> [What you are asked to do]: Task for the records below: count the lines that contain the word "eauto" and give only that number.

Saved data entries:
(* ===== verification/HashMap.v ===== *)
(** * The prefix-cache index

    [BlockHashToBlockMap] of vllm/v1/core/block_pool.py: a dict from group-tagged
    hashes to a block, or, once two blocks carry the same hash, to a dict from
    block id to block.  Python dicts keep insertion order, and [get_one_block]
    returns the first entry, so an inner dict is an association list. *)

From S2P Require Import Prelude Blocks.

(** ** Insertion-ordered dicts *)

Section pydict.
Context {K V : Type} `{EqDecision K}.

Fixpoint dict_get (d : list (K * V)) (k : K) : option V :=
  match d with
  | [] => None
  | (k', v) :: d => if decide (k' = k) then Some v else dict_get d k
  end.

(** [d[k] = v]: an existing key keeps its place. *)
Fixpoint dict_set (d : list (K * V)) (k : K) (v : V) : list (K * V) :=
  match d with
  | [] => [(k, v)]
  | (k', v') :: d => if decide (k' = k) then (k, v) :: d else (k', v') :: dict_set d k v
  end.

Fixpoint dict_del (d : list (K * V)) (k : K) : list (K * V) :=
  match d with
  | [] => []
  | (k', v') :: d => if decide (k' = k) then d else (k', v') :: dict_del d k
  end.

Lemma dict_get_None d k : dict_get d k = None ↔ k ∉ d.*1.
Proof.
  induction d as [|[k' v'] d IH]; cbn; [split; [intros _; apply not_elem_of_nil|done]|].
  rewrite not_elem_of_cons, <- IH. case_decide; naive_solver.
Qed.

Lemma dict_get_Some d k v : NoDup d.*1 → dict_get d k = Some v ↔ (k, v) ∈ d.
Proof.
  induction d as [|[k' v'] d IH]; cbn; [intros _; split; [done|by intros ?%elem_of_nil]|].
  intros [Hk Hnd]%NoDup_cons. rewrite elem_of_cons. case_decide as E.
  - subst. split; [naive_solver|]. intros [?|Hin]; [naive_solver|].
    destruct Hk. apply list_elem_of_fmap. by exists (k, v).
  - rewrite IH by done. naive_solver.
Qed.

Lemma dict_set_new d k v : k ∉ d.*1 → dict_set d k v = d ++ [(k, v)].
Proof.
  induction d as [|[k' v'] d IH]; cbn; [done|]. intros [? ?]%not_elem_of_cons.
  rewrite decide_False by done. by rewrite IH.
Qed.

Lemma elem_of_dict_del d k x v :
  NoDup d.*1 → (x, v) ∈ dict_del d k ↔ (x, v) ∈ d ∧ x ≠ k.
Proof.
  induction d as [|[k' v'] d IH]; cbn; [intros _; set_solver|].
  intros [Hk Hnd]%NoDup_cons. case_decide as E.
  - subst. rewrite elem_of_cons. split.
    + intros Hin. split; [by right|]. intros ->. destruct Hk.
      apply list_elem_of_fmap. by exists (k, v).
    + intros [[?|?] ?]; naive_solver.
  - rewrite !elem_of_cons, IH by done. naive_solver.
Qed.

Lemma NoDup_dict_del d k : NoDup d.*1 → NoDup (dict_del d k).*1.
Proof.
  induction d as [|[k' v'] d IH]; cbn; [done|]. intros [Hk Hnd]%NoDup_cons.
  case_decide; [done|]. cbn. apply NoDup_cons. split; [|by apply IH].
  intros ([x v] & -> & Hin)%list_elem_of_fmap. apply elem_of_dict_del in Hin as [Hin _]; [|done].
  apply Hk, list_elem_of_fmap. by exists (x, v).
Qed.
End pydict.

Module BlockHashToBlockMap.

Inductive entry :=
  | One (block : ref)
  | Many (blocks : list (Z * ref)).

Abbreviation cache := (gmap bytes entry).

Section ops.
(** Block ids are read from the objects. *)
Context (st : store).

Definition get_one_block (c : cache) (key : bytes) : res (option ref) :=
  match c !! key with
  | None => Ok None
  | Some (One b) => Ok (Some b)
  | Some (Many []) => Err StopIteration
  | Some (Many ((_, b) :: _)) => Ok (Some b)
  end.

Definition insert (c : cache) (key : bytes) (block : ref) : cache :=
  match c !! key with
  | None => <[key := One block]> c
  | Some (One b) =>
      <[key := Many (dict_set [(block_id (st b), b)] (block_id (st block)) block)]> c
  | Some (Many d) => <[key := Many (dict_set d (block_id (st block)) block)]> c
  end.

Definition pop (c : cache) (key : bytes) (id : Z) : option ref * cache :=
  match c !! key with
  | None => (None, c)
  | Some (One b) =>
      if block_id (st b) =? id then (Some b, delete key c)
      else (None, <[key := One b]> (delete key c))
  | Some (Many d) =>
      let block := dict_get d id in
      let d := dict_del d id in
      if 0 <? zlen d then (block, <[key := Many d]> (delete key c))
      else (block, delete key c)
  end.

Definition size (c : cache) : Z := Z.of_nat (base.size c).
End ops.

(** ** Abstract view: a multimap

    The blocks filed under a key, in insertion order. *)

Definition entry_dict (st : store) (e : entry) : list (Z * ref) :=
  match e with One b => [(block_id (st b), b)] | Many d => d end.

Definition blocks_of (st : store) (c : cache) (key : bytes) : list (Z * ref) :=
  from_option (entry_dict st) [] (c !! key).

(** Inner dicts are non-empty, have each id once and file a block under its id. *)
Record map_wf (st : store) (c : cache) : Prop := {
  mw_nonempty : ∀ key d, c !! key = Some (Many d) → d ≠ [];
  mw_nodup : ∀ key, NoDup (blocks_of st c key).*1;
  mw_id : ∀ key id b, (id, b) ∈ blocks_of st c key → block_id (st b) = id;
}.

Lemma blocks_of_insert st c key e key' :
  blocks_of st (<[key := e]> c) key' =
    if decide (key = key') then entry_dict st e else blocks_of st c key'.
Proof. unfold blocks_of. rewrite lookup_insert. by case_decide. Qed.

Lemma blocks_of_delete st c key key' :
  blocks_of st (delete key c) key' =
    if decide (key = key') then [] else blocks_of st c key'.
Proof. unfold blocks_of. rewrite lookup_delete. by case_decide. Qed.

Lemma map_wf_empty st : map_wf st ∅.
Proof.
  split; unfold blocks_of; intros key; setoid_rewrite lookup_empty; cbn.
  - done.
  - apply NoDup_nil_2.
  - by intros ? ? ?%elem_of_nil.
Qed.

Lemma map_wf_frame st st' c :
  (∀ x, block_id (st' x) = block_id (st x)) → map_wf st c → map_wf st' c.
Proof.
  intros E [Hn Hd Hi].
  assert (Eb : ∀ key, blocks_of st' c key = blocks_of st c key).
  { intros key. unfold blocks_of. destruct (c !! key) as [[]|]; cbn; by rewrite ?E. }
  split.
  - exact Hn.
  - intros key. rewrite Eb. apply Hd.
  - intros key id b. rewrite Eb, E. apply Hi.
Qed.

Lemma blocks_of_frame st st' c key :
  (∀ x, block_id (st' x) = block_id (st x)) → blocks_of st' c key = blocks_of st c key.
Proof. intros E. unfold blocks_of. destruct (c !! key) as [[]|]; cbn; by rewrite ?E. Qed.

(** A lookup returns the block filed first under the key. *)
Lemma get_one_block_spec st c key :
  map_wf st c → get_one_block c key = Ok (head (blocks_of st c key).*2).
Proof.
  intros [Hn _ _]. unfold get_one_block, blocks_of.
  destruct (c !! key) as [[b|[|[id b] d]]|] eqn:E; cbn; [done| |done|done].
  by apply Hn in E.
Qed.

(** An insertion files the block last, if it is not filed there yet. *)
Lemma insert_spec st c key b :
  map_wf st c → block_id (st b) ∉ (blocks_of st c key).*1 →
  map_wf st (insert st c key b) ∧
  ∀ key', blocks_of st (insert st c key b) key' =
    if decide (key = key') then blocks_of st c key ++ [(block_id (st b), b)]
    else blocks_of st c key'.
Proof.
  intros [Hn Hd Hi] Hnew.
  assert (H : ∀ key', blocks_of st (insert st c key b) key' =
    if decide (key = key') then blocks_of st c key ++ [(block_id (st b), b)]
    else blocks_of st c key').
  { intros key'. unfold insert. unfold blocks_of at 2.
    unfold blocks_of in Hnew.
    destruct (c !! key) as [[b'|d]|] eqn:E; rewrite blocks_of_insert; case_decide; try done;
      cbn [entry_dict from_option] in *; by rewrite dict_set_new. }
  split; [|exact H]. split.
  - intros key' d. unfold insert.
    destruct (c !! key) as [[b'|d']|] eqn:E; intros [[_ Ed]|[_ ?]]%lookup_insert_Some;
      try done; try (by eapply Hn); injection Ed as <-.
    + cbn. by case_decide.
    + destruct d' as [|[k v] d']; cbn; [done|]. by case_decide.
  - intros key'. rewrite H. case_decide; [|apply Hd]. rewrite fmap_app. cbn.
    apply NoDup_app. split_and!; [apply Hd| |apply NoDup_singleton].
    by intros x Hx ->%list_elem_of_singleton.
  - intros key' id b'. rewrite H. case_decide; [|apply Hi].
    intros [?|E%list_elem_of_singleton]%elem_of_app; [by eapply Hi|]. by injection E as -> ->.
Qed.

(** A removal takes out the entry with the given id and nothing else. *)
Lemma pop_spec st c key id :
  map_wf st c →
  (pop st c key id).1 = dict_get (blocks_of st c key) id ∧
  map_wf st (pop st c key id).2 ∧
  ∀ key', blocks_of st (pop st c key id).2 key' =
    if decide (key = key') then dict_del (blocks_of st c key) id else blocks_of st c key'.
Proof.
  intros [Hn Hd Hi].
  assert (H : (pop st c key id).1 = dict_get (blocks_of st c key) id ∧
    ∀ key', blocks_of st (pop st c key id).2 key' =
      if decide (key = key') then dict_del (blocks_of st c key) id else blocks_of st c key').
  { unfold pop. destruct (c !! key) as [[b|d]|] eqn:E.
    - assert (blocks_of st c key = [(block_id (st b), b)]) as -> by (unfold blocks_of; by rewrite E).
      cbn. destruct (Z.eqb_spec (block_id (st b)) id) as [Hid|Hid]; cbn.
      + rewrite !decide_True by done. split; [done|]. apply blocks_of_delete.
      + rewrite !decide_False by done. split; [done|]. intros key'.
        rewrite blocks_of_insert, blocks_of_delete. by case_decide.
    - assert (blocks_of st c key = d) as -> by (unfold blocks_of; by rewrite E).
      destruct (Z.ltb_spec 0 (zlen (dict_del d id))) as [Hl|Hl]; cbn; (split; [done|]).
      + intros key'. rewrite blocks_of_insert, blocks_of_delete. by case_decide.
      + intros key'. rewrite blocks_of_delete. case_decide; [|done].
        pose proof (zlen_nonneg (dict_del d id)). symmetry. apply zlen_0. lia.
    - assert (blocks_of st c key = []) as -> by (unfold blocks_of; by rewrite E).
      cbn. split; [done|]. intros key'. case_decide; [|done]. subst. unfold blocks_of. by rewrite E. }
  destruct H as [H1 H]. split; [exact H1|]. split; [|exact H]. split.
  - intros key' d. unfold pop. destruct (c !! key) as [[b|d']|] eqn:E.
    + destruct (_ =? _); cbn; [by intros [_ ?]%lookup_delete_Some; eauto|].
      intros [[_ ?]|[_ [_ ?]%lookup_delete_Some]]%lookup_insert_Some; [done|by eauto].
    + destruct (Z.ltb_spec 0 (zlen (dict_del d' id))) as [Hl|Hl]; cbn.
      * intros [[_ [= <-]]|[_ [_ ?]%lookup_delete_Some]]%lookup_insert_Some; [|by eauto].
        intros Ed. by rewrite Ed in Hl.
      * intros [_ ?]%lookup_delete_Some. by eauto.
    + cbn. apply Hn.
  - intros key'. rewrite H. case_decide; [|apply Hd]. apply NoDup_dict_del, Hd.
  - intros key' id' b. rewrite H. case_decide; [|apply Hi].
    intros [Hin _]%elem_of_dict_del; [|apply Hd]. by eapply Hi.
Qed.

(** C25: The prefix-cache index implements a multimap from keys to ordered blocks:
    a lookup gives the block filed first, an insertion of a new block files it
    last, a removal deletes exactly the named block, and no operation touches
    another key or breaks the well-formedness of the inner dicts. *)
Theorem index_is_multimap st c key b id :
  map_wf st c → block_id (st b) ∉ (blocks_of st c key).*1 →
  get_one_block c key = Ok (head (blocks_of st c key).*2)
  ∧ (∀ key', blocks_of st (insert st c key b) key' =
       if decide (key = key') then blocks_of st c key ++ [(block_id (st b), b)]
       else blocks_of st c key')
  ∧ (pop st c key id).1 = dict_get (blocks_of st c key) id
  ∧ (∀ key', blocks_of st (pop st c key id).2 key' =
       if decide (key = key') then dict_del (blocks_of st c key) id else blocks_of st c key')
  ∧ map_wf st (insert st c key b) ∧ map_wf st (pop st c key id).2.
Proof.
  intros Hwf Hnew. destruct (insert_spec st c key b Hwf Hnew), (pop_spec st c key id Hwf) as (?&?&?).
  split_and!; try done. by apply get_one_block_spec.
Qed.

Definition example_store : store :=
  λ r, match r with RBlk i => new_block (Z.of_nat i) | _ => new_block (-1) end.

Lemma index_is_multimap_witness :
  let c := insert example_store (insert example_store ∅ [7] (RBlk 4)) [7] (RBlk 2) in
  get_one_block c [7] = Ok (Some (RBlk 4)) ∧
  (pop example_store c [7] 4).1 = Some (RBlk 4) ∧
  get_one_block (pop example_store c [7] 4).2 [7] = Ok (Some (RBlk 2)).
Proof.
  set (c1 := insert example_store ∅ [7] (RBlk 4)).
  assert (H1 : map_wf example_store c1).
  { apply (index_is_multimap example_store ∅ [7] (RBlk 4) 0); [apply map_wf_empty|].
    vm_compute. apply not_elem_of_nil. }
  destruct (index_is_multimap example_store c1 [7] (RBlk 2) 4 H1) as (_ & Ei & _ & _ & H2 & _).
  { eapply bool_decide_eq_true_1. vm_compute. reflexivity. }
  destruct (index_is_multimap example_store _ [7] (RBlk 3) 4 H2) as (Eg & _ & Ep & Eb & _ & H3).
  { rewrite Ei. eapply bool_decide_eq_true_1. vm_compute. reflexivity. }
  cbv zeta. split; [|split].
  - rewrite Eg, Ei. vm_compute. reflexivity.
  - rewrite Ep, Ei. vm_compute. reflexivity.
  - rewrite (get_one_block_spec example_store) by exact H3. rewrite Eb, Ei.
    vm_compute. reflexivity.
Defined.

End BlockHashToBlockMap.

> [Exercise output]: 4